Wong Mimi and Another v Public Prosecutor

JurisdictionSingapore
JudgeChua F A J
Judgment Date22 July 1972
Neutral Citation[1972] SGCA 5
Docket NumberCriminal Appeal No 22 of 1970
Date22 July 1972
Year1972
Published date19 September 2003
Plaintiff CounselDato' David Marshall (David Marshall)
Citation[1972] SGCA 5
Defendant CounselJohn Tan Chor Yong (J Tan Chor-Yong & Co),Chia Quee Khee and Ram Goswami (Deputy Public Prosecutor)
CourtCourt of Appeal (Singapore)
Subject MatterTrial court held that first appellant had inflicted fatal injuries on the deceased with intention of causing bodily injury,Diminished responsibility,Trial court's misdirection of law,Procedure,Whether s 34 of the Penal Code had been properly applied,Criminal Law,Criminal Procedure and Sentencing,Powers of Court of Criminal Appeal,Sections 34 and 300(c) of the Penal Code (Cap 119, 1955 Rev Ed),However, trial court did not draw irresistible inference that first appellant had requisite intention under the third limb of s 300 of the Penal Code -Whether proviso to s 54 of Supreme Court of Judicature Act (Cap 15, 1970 Rev Ed) applicable,Appeal,Offences,Common intention,Murder,Whether intention was identical or at least consistent with the common intention

On 23 December 1969 Mrs Watanabe, a Japanese woman, arrived in Singapore with her three children, the eldest an eight-year-old daughter Chieko Watanabe, to join her husband, Mr Hiroshi Watanabe, a mechanical engineer, employed by a Japanese corporation undertaking reclamation work along the eastern seafront. Mr Watanabe had come to Singapore alone in January 1966. In October 1966 he met Mimi Wong, the first appellant, who was then working as a waitress, and started dating her. About eight months after they first met they became intimate and a few months later they lived together at her home.

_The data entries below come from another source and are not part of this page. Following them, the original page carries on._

(* ===== verification/UtfConv.v ===== *)
(** * UTF-8 and UTF-16 (vfs/vfs_utfconv.c)

    Names are UTF-16 on the volume and UTF-8 for the kernel.  A string is the list of
    its 16-bit characters or of its bytes; an output buffer is the list written so far,
    compared with the size the caller gave.  A [goto toolong] or [invalid] returns the
    error with what was written before it. *)
From S2P Require Import Prelude Bits UtfTables.

Definition EINVAL : Z := 22.
Definition ENAMETOOLONG : Z := 63.
Definition UTF_REVERSE_ENDIAN : Z := 0x01.
Definition UTF_NO_NULL_TERM : Z := 0x02.
Definition UTF_DECOMPOSED : Z := 0x04.
Definition UTF_PRECOMPOSED : Z := 0x08.
Definition has_flag (flags flag : Z) : bool := negb (Z.land flags flag =? 0).

Definition UCS_ALT_NULL : Z := 0x2400.
Definition SP_HALF_SHIFT : Z := 10.
Definition SP_HALF_BASE : Z := 0x0010000.
Definition SP_HALF_MASK : Z := 0x3FF.
Definition SP_HIGH_FIRST : Z := 0xD800.
Definition SP_HIGH_LAST : Z := 0xDBFF.
Definition SP_LOW_FIRST : Z := 0xDC00.
Definition SP_LOW_LAST : Z := 0xDFFF.

Definition UNICODE_TO_UTF8_LEN (c : Z) : Z :=
  if c <? 0x0080 then 1 else if c <? 0x0800 then 2
  else if Z.land c 0xf800 =? 0xd800 then 2 else 3.

Definition utf_extrabytes : list Z :=
  [ 0;  0;  0;  0;  0;  0;  0;  0;  0;  0;  0;  0;  0;  0;  0;  0;
   -1; -1; -1; -1; -1; -1; -1; -1;  1;  1;  1;  1;  2;  2;  3; -1].

(** [NXSwapShort] when the byte order is the opposite one. *)
Definition swap_if (swapbytes : bool) (c : Z) : Z := if swapbytes then bswap16 c else c.

(** ** Properties of characters *)

(** The two-level bitmaps: one byte per block of 256 characters, 0xFF for a full block,
    0 for an empty one, otherwise the number of a bitmap of 32 bytes. *)
Definition bitmap_test (bitmap : list Z) (character : Z) : outcome bool :=
  value ← array_at bitmap (Z.land (Z.shiftr character 8) 0xFF);
  if value =? 0xFF then Ok true
  else if negb (value =? 0) then
    byte ← array_at bitmap ((value - 1) * 32 + 256 + Z.land character 0xFF / 8);
    Ok (negb (Z.land byte (Z.shiftl 1 (character mod 8)) =? 0))
  else Ok false.

Definition unicode_combinable (character : Z) : outcome bool :=
  if character <? 0x0300 then Ok false else bitmap_test __CFUniCharCombiningBitmap character.
Definition unicode_decomposeable (character : Z) : outcome bool :=
  if character <? 0x00C0 then Ok false else bitmap_test __CFUniCharDecomposableBitmap character.

(** ** Table lookup *)

Fixpoint pairs (l : list Z) : list (Z * Z) :=
  match l with k :: v :: l' => (k, v) :: pairs l' | _ => [] end.

(** The binary search of [getmappedvalue32] and [getmappedvalue16]; [p] and [q] are
    indices.  Every round at least halves the range. *)
Fixpoint bsearch (fuel : nat) (theTable : list (Z * Z)) (p q character : Z) : outcome Z :=
  if p <=? q then
    match fuel with
    | O => Diverge
    | S fuel' =>
        let divider := p + Z.shiftr (q - p) 1 in
        '(key, value) ← array_at theTable divider;
        if character <? key then bsearch fuel' theTable p (divider - 1) character
        else if key <? character then bsearch fuel' theTable (divider + 1) q character
        else Ok value
    end
  else Ok 0.

Definition getmappedvalue (theTable : list (Z * Z)) (numElem character : Z) : outcome Z :=
  '(first, _) ← array_at theTable 0;
  '(last, _) ← array_at theTable (numElem - 1);
  if (character <? first) || (last <? character) then Ok 0
  else bsearch (Z.to_nat numElem) theTable 0 (numElem - 1) character.

Definition getmappedvalue32 := getmappedvalue.
Definition getmappedvalue16 := getmappedvalue.

(** ** Decomposing and combining *)

Definition RECURSIVE_DECOMPOSITION : Z := 0x8000.
Definition EXTRACT_COUNT (value : Z) : Z := Z.land (Z.shiftr value 12) 0x0007.

Definition decomposition_table : list (Z * Z) := Eval vm_compute in pairs __CFUniCharDecompositionTable.

(** The characters copied by [while (length--)]. *)
Definition copy_chars (length : Z) (l : list Z) : outcome (list Z) :=
  if Z.of_nat (List.length l) <? length then Fault else Ok (take (Z.to_nat length) l).

Fixpoint unicode_recursive_decompose (fuel : nat) (character : Z) : outcome (list Z) :=
  match fuel with
  | O => Diverge
  | S fuel' =>
      value ← getmappedvalue16 decomposition_table
                (Z.of_nat (List.length decomposition_table)) character;
      let length := EXTRACT_COUNT value in
      let firstChar := Z.land value 0x0FFF in
      let bmpMappings :=
        if length =? 1 then [firstChar]
        else drop (Z.to_nat firstChar) __CFUniCharMultipleDecompositionTable in
      if has_flag value RECURSIVE_DECOMPOSITION then
        c ← array_at bmpMappings 0;
        used ← unicode_recursive_decompose fuel' c;
        match used with
        | [] => Ok []
        | _ => rest ← copy_chars (u32 (length - 1)) (tail bmpMappings); Ok (used ++ rest)
        end
      else copy_chars length bmpMappings
  end.

Definition HANGUL_SBASE : Z := 0xAC00.
Definition HANGUL_LBASE : Z := 0x1100.
Definition HANGUL_VBASE : Z := 0x1161.
Definition HANGUL_TBASE : Z := 0x11A7.
Definition HANGUL_SCOUNT : Z := 11172.
Definition HANGUL_LCOUNT : Z := 19.
Definition HANGUL_VCOUNT : Z := 21.
Definition HANGUL_TCOUNT : Z := 28.
Definition HANGUL_NCOUNT : Z := HANGUL_VCOUNT * HANGUL_TCOUNT.

(** The recursion of the table is at most three deep. *)
Definition unicode_decompose (character : Z) : outcome (list Z) :=
  if (HANGUL_SBASE <=? character) && (character <=? HANGUL_SBASE + HANGUL_SCOUNT) then
    let character := character - HANGUL_SBASE in
    Ok ([character / HANGUL_NCOUNT + HANGUL_LBASE;
         (character mod HANGUL_NCOUNT) / HANGUL_TCOUNT + HANGUL_VBASE]
        ++ if character mod HANGUL_TCOUNT =? 0 then []
           else [character mod HANGUL_TCOUNT + HANGUL_TBASE])
  else unicode_recursive_decompose 8 character.

Definition precomp_source : list (Z * Z) := Eval vm_compute in pairs __CFUniCharPrecompSourceTable.
Definition precomp_dest : list (Z * Z) := Eval vm_compute in pairs __CFUniCharBMPPrecompDestinationTable.

(** The test for Hangul sequences; [None] goes on to the tables. *)
Definition hangul_combine (base combining : Z) : option Z :=
  if (HANGUL_VBASE <=? combining) && (combining <? HANGUL_TBASE + HANGUL_TCOUNT) then
    if (combining <? HANGUL_VBASE + HANGUL_VCOUNT)
       && ((HANGUL_LBASE <=? base) && (base <? HANGUL_LBASE + HANGUL_LCOUNT)) then
      Some (u16 (HANGUL_SBASE + (base - HANGUL_LBASE) * (HANGUL_VCOUNT * HANGUL_TCOUNT)
                 + (combining - HANGUL_VBASE) * HANGUL_TCOUNT))
    else if (HANGUL_TBASE <? combining)
            && ((HANGUL_SBASE <=? base) && (base <? HANGUL_SBASE + HANGUL_SCOUNT)) then
      if (base - HANGUL_SBASE) mod HANGUL_TCOUNT =? 0
      then Some (u16 (base + (combining - HANGUL_TBASE))) else Some 0
    else None
  else None.

Definition unicode_combine (base combining : Z) : outcome Z :=
  match hangul_combine base combining with
  | Some c => Ok c
  | None =>
      value ← getmappedvalue32 precomp_source (Z.of_nat (List.length precomp_source)) combining;
      if negb (value =? 0) then
        value ← getmappedvalue16 (drop (Z.to_nat (Z.land value 0xFFFF)) precomp_dest)
                  (Z.shiftr value 16) base;
        Ok (u16 value)
      else Ok (u16 value)
  end.

(** ** Encoding *)

(** "Slash and NULL are not permitted": the character and whether it was illegal. *)
Definition encode_map (altslash ucs_ch : Z) : Z * bool :=
  if ucs_ch =? 0x2F then if negb (altslash =? 0) then (altslash, false) else (0x5F, true)
  else if ucs_ch =? 0 then (UCS_ALT_NULL, false) else (ucs_ch, false).

Definition utf8_encodelen (ucs : list Z) (altslash flags : Z) : Z :=
  let swapbytes := has_flag flags UTF_REVERSE_ENDIAN in
  foldl (fun len c =>
    len + UNICODE_TO_UTF8_LEN (fst (encode_map altslash (swap_if swapbytes c)))) 0 ucs.

Definition utf8_2 (c : Z) : list Z :=
  [Z.lor 0xc0 (Z.shiftr c 6); Z.lor 0x80 (Z.land 0x3f c)].
Definition utf8_3 (c : Z) : list Z :=
  [Z.lor 0xe0 (Z.shiftr c 12); Z.lor 0x80 (Z.land 0x3f (Z.shiftr c 6)); Z.lor 0x80 (Z.land 0x3f c)].
Definition utf8_4 (pair : Z) : list Z :=
  [Z.lor 0xf0 (Z.shiftr pair 18); Z.lor 0x80 (Z.land 0x3f (Z.shiftr pair 12));
   Z.lor 0x80 (Z.land 0x3f (Z.shiftr pair 6)); Z.lor 0x80 (Z.land 0x3f pair)].

Definition is_high (c : Z) : bool := (SP_HIGH_FIRST <=? c) && (c <=? SP_HIGH_LAST).
Definition is_low (c : Z) : bool := (SP_LOW_FIRST <=? c) && (c <=? SP_LOW_LAST).
Definition surrogate_pair (ucs_ch ch2 : Z) : Z :=
  Z.shiftl (ucs_ch - SP_HIGH_FIRST) SP_HALF_SHIFT + (ch2 - SP_LOW_FIRST) + SP_HALF_BASE.

Section encode.
Context (swapbytes decompose : bool) (altslash cap : Z).
(* ===== verification/BTreeNode.v ===== *)
(** * Nodes of the B-trees (hfsplus/hfscommon/BTree/BTreeNodeOps.c)

    A node is a buffer of [nodeSize] bytes: the 14 bytes of its
    [BTNodeDescriptor], its records one after the other, free space, and at the
    end of the buffer, growing downwards, the table of the record offsets.
    [node_holds] is the abstraction: the node holds a list of records.  The
    theorems show that the operations on the bytes implement the operations on
    that list. *)
From S2P Require Import Prelude Bytes UnicodeCompare.

(** ** The control block *)

Record BTreeControlBlock := mkBTree {
  btreeType : Z;
  treeDepth : Z;
  rootNode : Z;
  leafRecords : Z;
  firstLeafNode : Z;
  lastLeafNode : Z;
  nodeSize : Z;
  maxKeyLength : Z;
  totalNodes : Z;
  freeNodes : Z;
  flags : Z;
  attributes : Z;
  writeCount : Z;
  numGetNodes : Z;
  numGetNewNodes : Z;
  numReleaseNodes : Z;
  numUpdateNodes : Z;
  numMapNodesRead : Z;
  numHintChecks : Z;
  numPossibleHints : Z;
  numValidHints : Z
}.

Definition kOffsetSize : Z := 2.
(** [sizeof(BTNodeDescriptor)], which is packed. *)
Definition sizeof_BTNodeDescriptor : Z := 14.
Definition kBTLeafNode : Z := -1.
Definition kBTIndexNode : Z := 0.
Definition kBTHeaderNode : Z := 1.
Definition kBTMapNode : Z := 2.
Definition kBTBigKeysMask : Z := 2.
Definition kBTVariableIndexKeysMask : Z := 4.
Definition kBTHeaderDirty : Z := 1.

Definition noErr : Z := 0.
Definition ERR_BASE : Z := -32767.
Definition fsBTRecordNotFoundErr : Z := ERR_BASE + 32.
Definition fsBTFullErr : Z := ERR_BASE + 34.
Definition fsBTInvalidNodeErr : Z := ERR_BASE + 36.

(** ** Fields of the node descriptor *)

Definition fLink (node : buffer) : outcome Z := load32 node 0.
Definition bLink (node : buffer) : outcome Z := load32 node 4.
Definition kind (node : buffer) : outcome Z := k ← load8 node 8; Ok (swrap 8 k).
Definition height (node : buffer) : outcome Z := load8 node 9.
Definition numRecords (node : buffer) : outcome Z := load16 node 10.
Definition set_numRecords (node : buffer) (n : Z) : outcome buffer := store16 node 10 (u16 n).

Section node_ops.
Context (btreePtr : BTreeControlBlock).

(** ** Offsets *)

Definition GetOffsetAddress (index : Z) : Z := nodeSize btreePtr - Z.shiftl index 1 - 2.

(** The macro reads a signed [short]. *)
Definition GetRecordOffset (node : buffer) (index : Z) : outcome Z :=
  v ← load16 node (nodeSize btreePtr - Z.shiftl index 1 - kOffsetSize); Ok (s16 v).

Definition GetRecordAddress (node : buffer) (index : Z) : outcome Z :=
  GetRecordOffset node index.

Definition GetRecordSize (node : buffer) (index : Z) : outcome Z :=
  let pos := nodeSize btreePtr - Z.shiftl index 1 - kOffsetSize in
  next ← load16 node (pos - 2);
  this ← load16 node pos;
  Ok (u16 (next - this)).

Definition GetNodeDataSize (node : buffer) : outcome Z :=
  n ← numRecords node;
  freeOffset ← GetRecordOffset node n;
  Ok (u16 (u16 freeOffset + Z.shiftl n 1 - sizeof_BTNodeDescriptor)).

Definition GetNodeFreeSize (node : buffer) : outcome Z :=
  n ← numRecords node;
  freeOffset ← GetRecordOffset node n;
  Ok (u16 (nodeSize btreePtr - u16 freeOffset - Z.shiftl n 1 - kOffsetSize)).

(** [do *dst++ = *src++ + delta; while (numOffsets--)], with [dst] two bytes
    before [src]; [n] rounds. *)
Fixpoint insert_offsets (n : nat) (node : buffer) (src delta : Z) : outcome buffer :=
  match n with
  | O => Ok node
  | S n =>
      v ← load16 node src;
      node ← store16 node (src - 2) (u16 (v + delta));
      insert_offsets n node (src + 2) delta
  end.

Definition InsertOffset (node : buffer) (index delta : Z) : outcome buffer :=
  n ← numRecords node;
  let src := GetOffsetAddress n in
  let numOffsets := u16 (n - index) in
  node ← set_numRecords node (n + 1);
  insert_offsets (S (Z.to_nat numOffsets)) node src delta.

(** [while (numOffsets--) *--dst = *--src - delta;], with [src] two bytes
    before [dst]. *)
Fixpoint delete_offsets (n : nat) (node : buffer) (dst delta : Z) : outcome buffer :=
  match n with
  | O => Ok node
  | S n =>
      v ← load16 node (dst - 4);
      node ← store16 node (dst - 2) (u16 (v - delta));
      delete_offsets n node (dst - 2) delta
  end.

Definition DeleteOffset (node : buffer) (index : Z) : outcome buffer :=
  let dst := GetOffsetAddress index in
  vs ← load16 node (dst - 2);
  vd ← load16 node dst;
  let delta := u16 (vs - vd) in
  n ← numRecords node;
  node ← set_numRecords node (n - 1);
  delete_offsets (Z.to_nat (u16 (u16 (n - 1) - index))) node dst delta.

(** ** Records *)

(** [CalcKeySize] of the key at offset [key] of a buffer. *)
Definition big_keys : bool := negb (Z.land (attributes btreePtr) kBTBigKeysMask =? 0).
Definition KeyLength (m : buffer) (key : Z) : outcome Z :=
  if big_keys then load16 m key else load8 m key.
Definition CalcKeySize (m : buffer) (key : Z) : outcome Z :=
  l ← KeyLength m key; Ok (if big_keys then l + 2 else l + 1).

Definition ClearNode (node : buffer) : outcome buffer := bzero node 0 (nodeSize btreePtr).

(** [MoveRecordsLeft (recPtr, node + dst, size)] from another buffer. *)
Definition copy_in (node rec : buffer) (src dst size : Z) : outcome buffer :=
  bs ← get_bytes rec src size; put_bytes node dst bs.

Definition InsertRecord (node : buffer) (index : Z) (recPtr : buffer) (recSize : Z)
    : outcome (bool * buffer) :=
  freeSpace ← GetNodeFreeSize node;
  if freeSpace <? recSize + 2 then Ok (false, node)
  else
    indexOffset ← GetRecordOffset node index;
    n ← numRecords node;
    freeOffset ← GetRecordOffset node n;
    let indexOffset := u16 indexOffset in
    let bytesToMove := u16 (u16 freeOffset - indexOffset) in
    node ← (if bytesToMove =? 0 then Ok node
            else bcopy node indexOffset (indexOffset + recSize) bytesToMove);
    node ← InsertOffset node index recSize;
    node ← copy_in node recPtr 0 indexOffset recSize;
    Ok (true, node).

Definition InsertKeyRecord (node : buffer) (index : Z) (keyPtr : buffer) (keyLength : Z)
    (recPtr : buffer) (recSize : Z) : outcome (bool * buffer) :=
  let keySize := u16 (keyLength + (if big_keys then 2 else 1)) in
  let keySize := if Z.odd keySize then u16 (keySize + 1) else keySize in
  freeSpace ← GetNodeFreeSize node;
  if freeSpace <? keySize + recSize + 2 then Ok (false, node)
  else
    indexOffset ← GetRecordOffset node index;
    n ← numRecords node;
    freeOffset ← GetRecordOffset node n;
    let indexOffset := u16 indexOffset in
    let bytesToMove := u16 (u16 freeOffset - indexOffset) in
    node ← (if bytesToMove =? 0 then Ok node
            else bcopy node indexOffset (indexOffset + keySize + recSize) bytesToMove);
    node ← InsertOffset node index (u16 (keySize + recSize));
    node ← (if big_keys then store16 node indexOffset keyLength
            else store8 node indexOffset keyLength);
    rawKeyLength ← KeyLength keyPtr 0;
    let sizeOfLength := if big_keys then 2 else 1 in
    let dst := indexOffset + sizeOfLength in
    node ← copy_in node keyPtr sizeOfLength dst rawKeyLength;
    let bytesToMove := u16 (keySize - rawKeyLength) in
    node ← (if bytesToMove =? 0 then Ok node
            else bzero node (dst + rawKeyLength) bytesToMove);
    node ← copy_in node recPtr 0 (indexOffset + keySize) recSize;
    Ok (true, node).

Definition DeleteRecord (node : buffer) (index : Z) : outcome buffer :=
  indexOffset ← GetRecordOffset node index;
  nextOffset ← GetRecordOffset node (index + 1);
  n ← numRecords node;
  freeOffset ← GetRecordOffset node n;
  let bytesToMove := s16 (freeOffset - nextOffset) in
  node ← (if bytesToMove =? 0 then Ok node else bcopy node nextOffset indexOffset bytesToMove);
  node ← DeleteOffset node index;
  n ← numRecords node;
  address ← GetRecordAddress node n;
  bzero node address (s16 (nextOffset - indexOffset)).

(** The result: key offset, data offset, data size. *)
Definition GetRecordByIndex (node : buffer) (index : Z) : outcome (Z + Z * Z * Z) :=
  n ← numRecords node;
  if n <=? index then Ok (inl fsBTRecordNotFoundErr)
  else
    offset ← GetRecordOffset node index;
    let offset := u16 offset in
    keySize ← CalcKeySize node offset;
    let keySize := u16 keySize in
    let keySize := if Z.odd keySize then u16 (keySize + 1) else keySize in
    let data := u16 (offset + keySize) in
    nextOffset ← GetRecordOffset node (index + 1);
    Ok (inr (offset, data, u16 (u16 nextOffset - data))).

On 6 January 1970, two weeks after her arrival, Mrs Watanabe was killed at No 55 Jalan Sea View where she was living with her husband and children.
The killing took place in the evening around 9.30pm when her husband was away from home doing late work. She was stabbed twice in the neck and once in the abdomen and she had three other knife injuries in the right hand. One of the two neck wounds cut the external jugular vein and the abdominal wound cut the aorta and nicked the lumbar vertebra. She died as a result of shock and haemorrhage from these two stab wounds, death occurring within ten minutes.

At the time of the killing the first appellant and her husband, Sim Woh Kum, the second appellant, who had lived apart from her since 1963, were in Mrs Watanabe`s home.
Her husband returning home at about 10.30pm found her dead lying in a pool of blood on the floor of the bathroom on the first floor of the premises and his three children huddled together crying outside the bathroom door. He asked his eldest child, Chieko, who was responsible and she told him it was the first appellant and a man.

The appellants were charged and convicted by the High Court of the murder of Mrs Watanabe after a trial lasting over four weeks.
They now appeal against their convictions.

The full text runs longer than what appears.